*Description of the task*: Begin with the line holding "[exact He|]. by", then print every line after it through the end of the data, exactly and with nothing added.

*Records for this exercise*:
=== Begin Enclosure ===

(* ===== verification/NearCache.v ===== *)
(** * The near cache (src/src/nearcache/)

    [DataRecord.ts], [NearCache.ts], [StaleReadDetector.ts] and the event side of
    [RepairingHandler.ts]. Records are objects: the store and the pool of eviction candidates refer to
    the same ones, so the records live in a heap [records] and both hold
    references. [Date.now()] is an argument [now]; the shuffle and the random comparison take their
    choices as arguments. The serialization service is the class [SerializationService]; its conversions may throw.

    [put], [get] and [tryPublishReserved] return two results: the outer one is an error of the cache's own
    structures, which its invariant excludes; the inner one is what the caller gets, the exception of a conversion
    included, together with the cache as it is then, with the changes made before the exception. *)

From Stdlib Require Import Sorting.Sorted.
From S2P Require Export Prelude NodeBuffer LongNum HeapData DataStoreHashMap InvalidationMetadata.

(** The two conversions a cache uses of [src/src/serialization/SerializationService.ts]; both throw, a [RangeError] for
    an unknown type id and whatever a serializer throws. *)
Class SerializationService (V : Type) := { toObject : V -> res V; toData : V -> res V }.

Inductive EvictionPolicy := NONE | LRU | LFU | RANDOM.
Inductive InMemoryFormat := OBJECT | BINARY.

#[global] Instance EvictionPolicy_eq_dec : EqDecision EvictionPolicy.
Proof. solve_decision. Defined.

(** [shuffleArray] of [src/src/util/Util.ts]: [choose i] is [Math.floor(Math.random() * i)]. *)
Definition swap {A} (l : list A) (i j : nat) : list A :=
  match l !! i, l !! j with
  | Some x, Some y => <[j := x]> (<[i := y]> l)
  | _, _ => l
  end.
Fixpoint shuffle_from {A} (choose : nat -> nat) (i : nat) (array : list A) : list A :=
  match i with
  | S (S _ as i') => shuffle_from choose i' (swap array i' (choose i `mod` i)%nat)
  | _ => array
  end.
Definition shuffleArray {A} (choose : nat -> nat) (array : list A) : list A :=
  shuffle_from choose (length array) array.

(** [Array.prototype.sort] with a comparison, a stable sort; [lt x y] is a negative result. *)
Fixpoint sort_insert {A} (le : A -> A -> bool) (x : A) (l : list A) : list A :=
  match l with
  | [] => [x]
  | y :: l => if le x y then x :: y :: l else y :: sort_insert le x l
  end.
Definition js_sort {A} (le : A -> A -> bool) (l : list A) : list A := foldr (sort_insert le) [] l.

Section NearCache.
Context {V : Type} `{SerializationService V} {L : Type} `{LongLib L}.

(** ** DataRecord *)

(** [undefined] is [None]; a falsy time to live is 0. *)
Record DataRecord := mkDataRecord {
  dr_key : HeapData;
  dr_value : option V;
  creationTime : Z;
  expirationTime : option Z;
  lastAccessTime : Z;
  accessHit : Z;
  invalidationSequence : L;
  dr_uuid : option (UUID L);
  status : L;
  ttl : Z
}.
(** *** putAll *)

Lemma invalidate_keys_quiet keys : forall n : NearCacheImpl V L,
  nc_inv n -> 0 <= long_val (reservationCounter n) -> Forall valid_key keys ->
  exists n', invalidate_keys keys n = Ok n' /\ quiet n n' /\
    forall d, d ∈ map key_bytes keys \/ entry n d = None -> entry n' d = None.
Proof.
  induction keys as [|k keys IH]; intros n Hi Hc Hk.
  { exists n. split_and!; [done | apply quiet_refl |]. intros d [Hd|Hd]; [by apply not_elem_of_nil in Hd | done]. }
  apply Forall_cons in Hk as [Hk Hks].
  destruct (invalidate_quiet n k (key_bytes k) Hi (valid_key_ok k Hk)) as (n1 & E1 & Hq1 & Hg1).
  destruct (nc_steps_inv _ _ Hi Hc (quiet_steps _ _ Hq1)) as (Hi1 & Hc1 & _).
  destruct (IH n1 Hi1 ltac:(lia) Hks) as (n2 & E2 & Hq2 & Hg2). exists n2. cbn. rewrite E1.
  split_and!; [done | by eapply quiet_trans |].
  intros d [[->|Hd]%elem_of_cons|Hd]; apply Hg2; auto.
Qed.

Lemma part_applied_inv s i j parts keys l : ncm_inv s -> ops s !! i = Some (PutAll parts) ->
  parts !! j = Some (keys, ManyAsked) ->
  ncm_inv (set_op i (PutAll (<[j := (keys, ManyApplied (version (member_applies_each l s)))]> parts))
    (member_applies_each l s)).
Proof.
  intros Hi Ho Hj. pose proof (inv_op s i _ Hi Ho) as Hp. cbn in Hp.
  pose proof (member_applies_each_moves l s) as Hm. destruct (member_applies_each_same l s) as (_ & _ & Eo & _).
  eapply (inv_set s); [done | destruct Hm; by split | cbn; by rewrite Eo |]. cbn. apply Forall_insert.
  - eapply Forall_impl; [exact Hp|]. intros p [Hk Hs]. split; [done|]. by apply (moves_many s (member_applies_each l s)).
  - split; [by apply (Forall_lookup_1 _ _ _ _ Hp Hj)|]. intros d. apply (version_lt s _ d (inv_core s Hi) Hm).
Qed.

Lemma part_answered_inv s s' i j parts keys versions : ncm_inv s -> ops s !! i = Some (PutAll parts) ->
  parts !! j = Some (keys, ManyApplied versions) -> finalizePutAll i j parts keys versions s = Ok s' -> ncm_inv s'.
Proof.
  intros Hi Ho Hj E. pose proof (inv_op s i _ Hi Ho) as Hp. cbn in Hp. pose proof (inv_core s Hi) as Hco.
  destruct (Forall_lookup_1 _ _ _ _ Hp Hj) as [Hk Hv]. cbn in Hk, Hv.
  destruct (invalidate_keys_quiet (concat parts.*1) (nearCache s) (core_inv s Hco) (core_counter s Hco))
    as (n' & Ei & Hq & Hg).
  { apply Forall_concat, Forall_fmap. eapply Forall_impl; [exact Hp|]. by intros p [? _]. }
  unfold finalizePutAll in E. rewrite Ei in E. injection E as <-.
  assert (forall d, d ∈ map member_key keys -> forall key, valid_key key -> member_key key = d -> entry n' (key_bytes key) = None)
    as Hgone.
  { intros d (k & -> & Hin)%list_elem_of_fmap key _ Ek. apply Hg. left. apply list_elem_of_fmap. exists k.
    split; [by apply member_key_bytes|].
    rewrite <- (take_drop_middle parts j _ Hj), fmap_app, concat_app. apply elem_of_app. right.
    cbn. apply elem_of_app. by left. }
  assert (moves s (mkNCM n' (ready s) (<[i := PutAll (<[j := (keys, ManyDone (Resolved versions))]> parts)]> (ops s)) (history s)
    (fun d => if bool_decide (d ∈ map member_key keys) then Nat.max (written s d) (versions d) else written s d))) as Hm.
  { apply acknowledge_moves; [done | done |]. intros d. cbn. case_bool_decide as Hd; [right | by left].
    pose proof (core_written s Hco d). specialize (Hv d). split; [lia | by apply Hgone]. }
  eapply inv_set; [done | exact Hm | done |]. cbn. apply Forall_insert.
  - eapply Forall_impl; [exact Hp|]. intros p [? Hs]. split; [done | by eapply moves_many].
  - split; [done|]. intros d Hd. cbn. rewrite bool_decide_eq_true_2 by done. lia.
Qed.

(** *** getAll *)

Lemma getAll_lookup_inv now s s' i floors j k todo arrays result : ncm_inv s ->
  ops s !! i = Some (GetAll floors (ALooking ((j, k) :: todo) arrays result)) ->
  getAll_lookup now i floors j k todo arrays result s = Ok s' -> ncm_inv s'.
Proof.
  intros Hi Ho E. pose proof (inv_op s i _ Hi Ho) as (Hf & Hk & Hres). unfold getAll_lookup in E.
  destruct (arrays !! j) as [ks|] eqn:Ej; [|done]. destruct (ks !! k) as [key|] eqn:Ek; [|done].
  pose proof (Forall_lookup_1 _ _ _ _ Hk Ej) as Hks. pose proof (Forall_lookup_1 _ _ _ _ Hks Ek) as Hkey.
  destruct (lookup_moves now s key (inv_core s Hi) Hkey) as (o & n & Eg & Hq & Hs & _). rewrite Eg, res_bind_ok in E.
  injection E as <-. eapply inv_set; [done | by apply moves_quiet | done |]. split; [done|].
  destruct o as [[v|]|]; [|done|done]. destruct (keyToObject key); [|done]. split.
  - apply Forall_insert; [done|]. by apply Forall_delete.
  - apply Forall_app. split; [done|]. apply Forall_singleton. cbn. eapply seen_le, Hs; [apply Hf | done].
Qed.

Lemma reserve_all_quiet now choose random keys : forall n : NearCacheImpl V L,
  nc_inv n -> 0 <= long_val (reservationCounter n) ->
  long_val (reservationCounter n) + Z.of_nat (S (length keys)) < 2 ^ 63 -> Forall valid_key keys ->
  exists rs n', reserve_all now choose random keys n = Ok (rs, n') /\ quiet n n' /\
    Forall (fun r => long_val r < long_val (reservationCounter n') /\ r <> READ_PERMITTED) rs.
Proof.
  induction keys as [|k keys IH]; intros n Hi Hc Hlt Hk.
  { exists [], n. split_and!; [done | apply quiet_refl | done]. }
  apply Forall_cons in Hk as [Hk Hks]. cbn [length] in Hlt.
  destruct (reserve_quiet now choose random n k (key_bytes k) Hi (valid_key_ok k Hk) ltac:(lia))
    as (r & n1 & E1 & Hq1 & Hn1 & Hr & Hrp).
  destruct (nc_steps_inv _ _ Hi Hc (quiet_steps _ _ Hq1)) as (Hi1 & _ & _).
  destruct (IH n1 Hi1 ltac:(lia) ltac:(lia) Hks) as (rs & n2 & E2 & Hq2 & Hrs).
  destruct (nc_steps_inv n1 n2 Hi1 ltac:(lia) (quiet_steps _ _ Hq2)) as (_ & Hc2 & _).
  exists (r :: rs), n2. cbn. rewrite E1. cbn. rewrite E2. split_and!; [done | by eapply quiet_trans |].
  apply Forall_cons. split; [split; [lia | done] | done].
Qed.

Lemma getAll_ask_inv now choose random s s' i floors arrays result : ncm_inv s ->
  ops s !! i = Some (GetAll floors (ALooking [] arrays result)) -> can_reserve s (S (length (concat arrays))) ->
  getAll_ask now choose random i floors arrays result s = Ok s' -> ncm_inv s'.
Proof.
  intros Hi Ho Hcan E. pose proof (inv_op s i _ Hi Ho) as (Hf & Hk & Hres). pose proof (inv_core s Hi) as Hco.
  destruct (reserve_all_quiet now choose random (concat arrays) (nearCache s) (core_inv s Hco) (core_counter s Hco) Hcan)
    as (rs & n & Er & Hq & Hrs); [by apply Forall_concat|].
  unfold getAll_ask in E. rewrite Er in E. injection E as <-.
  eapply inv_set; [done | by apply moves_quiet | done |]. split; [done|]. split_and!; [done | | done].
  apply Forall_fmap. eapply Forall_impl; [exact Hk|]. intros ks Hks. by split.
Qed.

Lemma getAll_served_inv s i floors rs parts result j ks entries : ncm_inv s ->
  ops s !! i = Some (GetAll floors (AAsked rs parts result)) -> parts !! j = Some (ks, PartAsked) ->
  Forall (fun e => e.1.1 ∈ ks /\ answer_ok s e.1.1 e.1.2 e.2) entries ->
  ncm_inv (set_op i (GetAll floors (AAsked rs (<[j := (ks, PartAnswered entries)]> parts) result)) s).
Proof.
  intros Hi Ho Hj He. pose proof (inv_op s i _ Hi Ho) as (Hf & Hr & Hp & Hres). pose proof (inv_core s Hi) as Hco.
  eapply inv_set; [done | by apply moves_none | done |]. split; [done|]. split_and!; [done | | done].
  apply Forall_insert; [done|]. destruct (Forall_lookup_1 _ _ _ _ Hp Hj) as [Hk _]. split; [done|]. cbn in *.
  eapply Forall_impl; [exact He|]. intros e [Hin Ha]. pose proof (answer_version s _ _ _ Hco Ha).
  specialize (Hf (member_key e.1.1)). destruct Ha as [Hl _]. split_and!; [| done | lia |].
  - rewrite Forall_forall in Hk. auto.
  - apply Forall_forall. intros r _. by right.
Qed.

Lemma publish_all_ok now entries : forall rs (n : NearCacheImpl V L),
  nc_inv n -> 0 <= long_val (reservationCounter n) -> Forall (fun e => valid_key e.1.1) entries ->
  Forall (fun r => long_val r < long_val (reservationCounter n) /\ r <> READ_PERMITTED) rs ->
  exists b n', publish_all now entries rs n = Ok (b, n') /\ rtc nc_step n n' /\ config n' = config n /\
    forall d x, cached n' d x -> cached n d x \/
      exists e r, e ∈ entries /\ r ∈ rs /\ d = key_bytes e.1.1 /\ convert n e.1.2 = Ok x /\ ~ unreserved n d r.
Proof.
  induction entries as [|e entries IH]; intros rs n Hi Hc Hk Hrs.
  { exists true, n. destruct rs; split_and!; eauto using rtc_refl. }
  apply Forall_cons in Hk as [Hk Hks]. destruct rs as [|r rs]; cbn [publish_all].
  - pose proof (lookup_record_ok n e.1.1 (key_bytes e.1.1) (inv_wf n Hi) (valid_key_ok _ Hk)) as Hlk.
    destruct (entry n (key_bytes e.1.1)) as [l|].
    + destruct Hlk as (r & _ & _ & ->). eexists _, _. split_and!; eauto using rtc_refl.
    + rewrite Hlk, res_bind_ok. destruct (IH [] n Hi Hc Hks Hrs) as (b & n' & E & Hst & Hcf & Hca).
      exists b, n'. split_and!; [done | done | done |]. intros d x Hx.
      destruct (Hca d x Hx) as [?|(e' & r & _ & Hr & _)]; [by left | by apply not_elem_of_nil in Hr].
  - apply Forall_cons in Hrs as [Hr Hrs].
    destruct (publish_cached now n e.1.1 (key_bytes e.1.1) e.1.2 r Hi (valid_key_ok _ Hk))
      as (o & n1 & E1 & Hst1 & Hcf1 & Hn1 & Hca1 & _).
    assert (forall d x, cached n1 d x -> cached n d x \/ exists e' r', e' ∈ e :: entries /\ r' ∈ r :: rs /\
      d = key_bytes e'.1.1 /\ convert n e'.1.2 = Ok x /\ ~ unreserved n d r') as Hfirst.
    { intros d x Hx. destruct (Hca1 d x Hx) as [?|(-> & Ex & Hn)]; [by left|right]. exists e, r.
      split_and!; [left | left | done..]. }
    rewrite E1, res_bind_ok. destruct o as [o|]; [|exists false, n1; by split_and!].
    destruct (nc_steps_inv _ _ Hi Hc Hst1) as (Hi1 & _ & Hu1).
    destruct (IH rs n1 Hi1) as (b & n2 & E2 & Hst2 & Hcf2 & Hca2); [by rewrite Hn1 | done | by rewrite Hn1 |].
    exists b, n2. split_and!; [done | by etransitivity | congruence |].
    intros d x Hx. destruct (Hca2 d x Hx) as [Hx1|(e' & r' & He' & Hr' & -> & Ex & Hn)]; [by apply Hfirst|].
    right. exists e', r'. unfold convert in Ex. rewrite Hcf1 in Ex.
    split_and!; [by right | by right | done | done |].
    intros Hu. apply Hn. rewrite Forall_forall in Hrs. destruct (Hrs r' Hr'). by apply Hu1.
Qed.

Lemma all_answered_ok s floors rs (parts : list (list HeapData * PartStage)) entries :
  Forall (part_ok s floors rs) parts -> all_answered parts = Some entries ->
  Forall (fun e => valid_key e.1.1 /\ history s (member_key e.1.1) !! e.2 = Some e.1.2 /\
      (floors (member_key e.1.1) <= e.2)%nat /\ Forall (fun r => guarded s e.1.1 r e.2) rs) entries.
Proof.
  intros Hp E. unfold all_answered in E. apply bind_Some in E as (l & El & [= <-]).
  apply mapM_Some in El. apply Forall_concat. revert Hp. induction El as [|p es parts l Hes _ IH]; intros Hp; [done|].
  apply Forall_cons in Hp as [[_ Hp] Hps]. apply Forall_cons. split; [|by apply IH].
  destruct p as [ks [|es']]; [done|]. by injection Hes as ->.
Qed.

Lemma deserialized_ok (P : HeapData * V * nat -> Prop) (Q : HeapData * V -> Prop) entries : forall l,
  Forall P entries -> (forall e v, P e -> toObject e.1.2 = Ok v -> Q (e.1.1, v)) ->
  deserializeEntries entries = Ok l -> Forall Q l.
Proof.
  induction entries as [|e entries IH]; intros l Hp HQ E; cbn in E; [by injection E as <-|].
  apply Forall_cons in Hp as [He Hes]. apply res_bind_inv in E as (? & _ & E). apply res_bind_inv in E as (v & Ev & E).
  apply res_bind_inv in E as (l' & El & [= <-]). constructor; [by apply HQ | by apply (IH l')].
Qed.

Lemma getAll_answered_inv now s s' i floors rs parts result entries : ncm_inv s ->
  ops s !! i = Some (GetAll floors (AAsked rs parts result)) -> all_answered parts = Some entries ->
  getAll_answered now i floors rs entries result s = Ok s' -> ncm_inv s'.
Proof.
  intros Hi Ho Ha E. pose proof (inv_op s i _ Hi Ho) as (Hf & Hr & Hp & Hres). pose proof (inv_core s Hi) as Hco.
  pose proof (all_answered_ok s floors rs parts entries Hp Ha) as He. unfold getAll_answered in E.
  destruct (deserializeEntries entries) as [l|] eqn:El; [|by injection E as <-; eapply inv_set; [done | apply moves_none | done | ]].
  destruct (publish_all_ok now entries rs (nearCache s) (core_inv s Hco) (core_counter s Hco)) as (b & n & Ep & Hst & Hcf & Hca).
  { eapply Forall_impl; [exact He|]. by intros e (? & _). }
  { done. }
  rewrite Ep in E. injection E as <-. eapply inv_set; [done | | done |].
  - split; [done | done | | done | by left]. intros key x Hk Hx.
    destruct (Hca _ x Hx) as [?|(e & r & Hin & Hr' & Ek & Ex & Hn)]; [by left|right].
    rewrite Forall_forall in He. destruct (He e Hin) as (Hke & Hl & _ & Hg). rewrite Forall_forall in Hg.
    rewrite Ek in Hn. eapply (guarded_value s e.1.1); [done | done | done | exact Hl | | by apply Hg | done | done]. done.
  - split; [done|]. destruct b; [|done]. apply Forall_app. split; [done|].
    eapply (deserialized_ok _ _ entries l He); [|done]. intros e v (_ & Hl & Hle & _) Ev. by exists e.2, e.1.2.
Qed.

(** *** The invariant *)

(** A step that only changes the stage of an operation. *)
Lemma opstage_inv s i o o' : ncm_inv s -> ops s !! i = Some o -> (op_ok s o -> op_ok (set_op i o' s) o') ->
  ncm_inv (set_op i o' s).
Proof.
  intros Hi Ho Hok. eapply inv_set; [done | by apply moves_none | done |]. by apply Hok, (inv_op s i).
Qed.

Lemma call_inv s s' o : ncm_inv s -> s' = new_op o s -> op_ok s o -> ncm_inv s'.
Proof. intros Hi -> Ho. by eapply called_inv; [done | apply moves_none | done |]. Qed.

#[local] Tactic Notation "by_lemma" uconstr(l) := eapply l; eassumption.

=== End Enclosure ===

*Result*:
  { eapply Forall_impl; [exact He|]. by intros e (? & _). }
  { done. }
  rewrite Ep in E. injection E as <-. eapply inv_set; [done | | done |].
  - split; [done | done | | done | by left]. intros key x Hk Hx.
    destruct (Hca _ x Hx) as [?|(e & r & Hin & Hr' & Ek & Ex & Hn)]; [by left|right].
    rewrite Forall_forall in He. destruct (He e Hin) as (Hke & Hl & _ & Hg). rewrite Forall_forall in Hg.
    rewrite Ek in Hn. eapply (guarded_value s e.1.1); [done | done | done | exact Hl | | by apply Hg | done | done]. done.
  - split; [done|]. destruct b; [|done]. apply Forall_app. split; [done|].
    eapply (deserialized_ok _ _ entries l He); [|done]. intros e v (_ & Hl & Hle & _) Ev. by exists e.2, e.1.2.
Qed.

(** *** The invariant *)

(** A step that only changes the stage of an operation. *)
Lemma opstage_inv s i o o' : ncm_inv s -> ops s !! i = Some o -> (op_ok s o -> op_ok (set_op i o' s) o') ->
  ncm_inv (set_op i o' s).
Proof.
  intros Hi Ho Hok. eapply inv_set; [done | by apply moves_none | done |]. by apply Hok, (inv_op s i).
Qed.

Lemma call_inv s s' o : ncm_inv s -> s' = new_op o s -> op_ok s o -> ncm_inv s'.
Proof. intros Hi -> Ho. by eapply called_inv; [done | apply moves_none | done |]. Qed.

#[local] Tactic Notation "by_lemma" uconstr(l) := eapply l; eassumption.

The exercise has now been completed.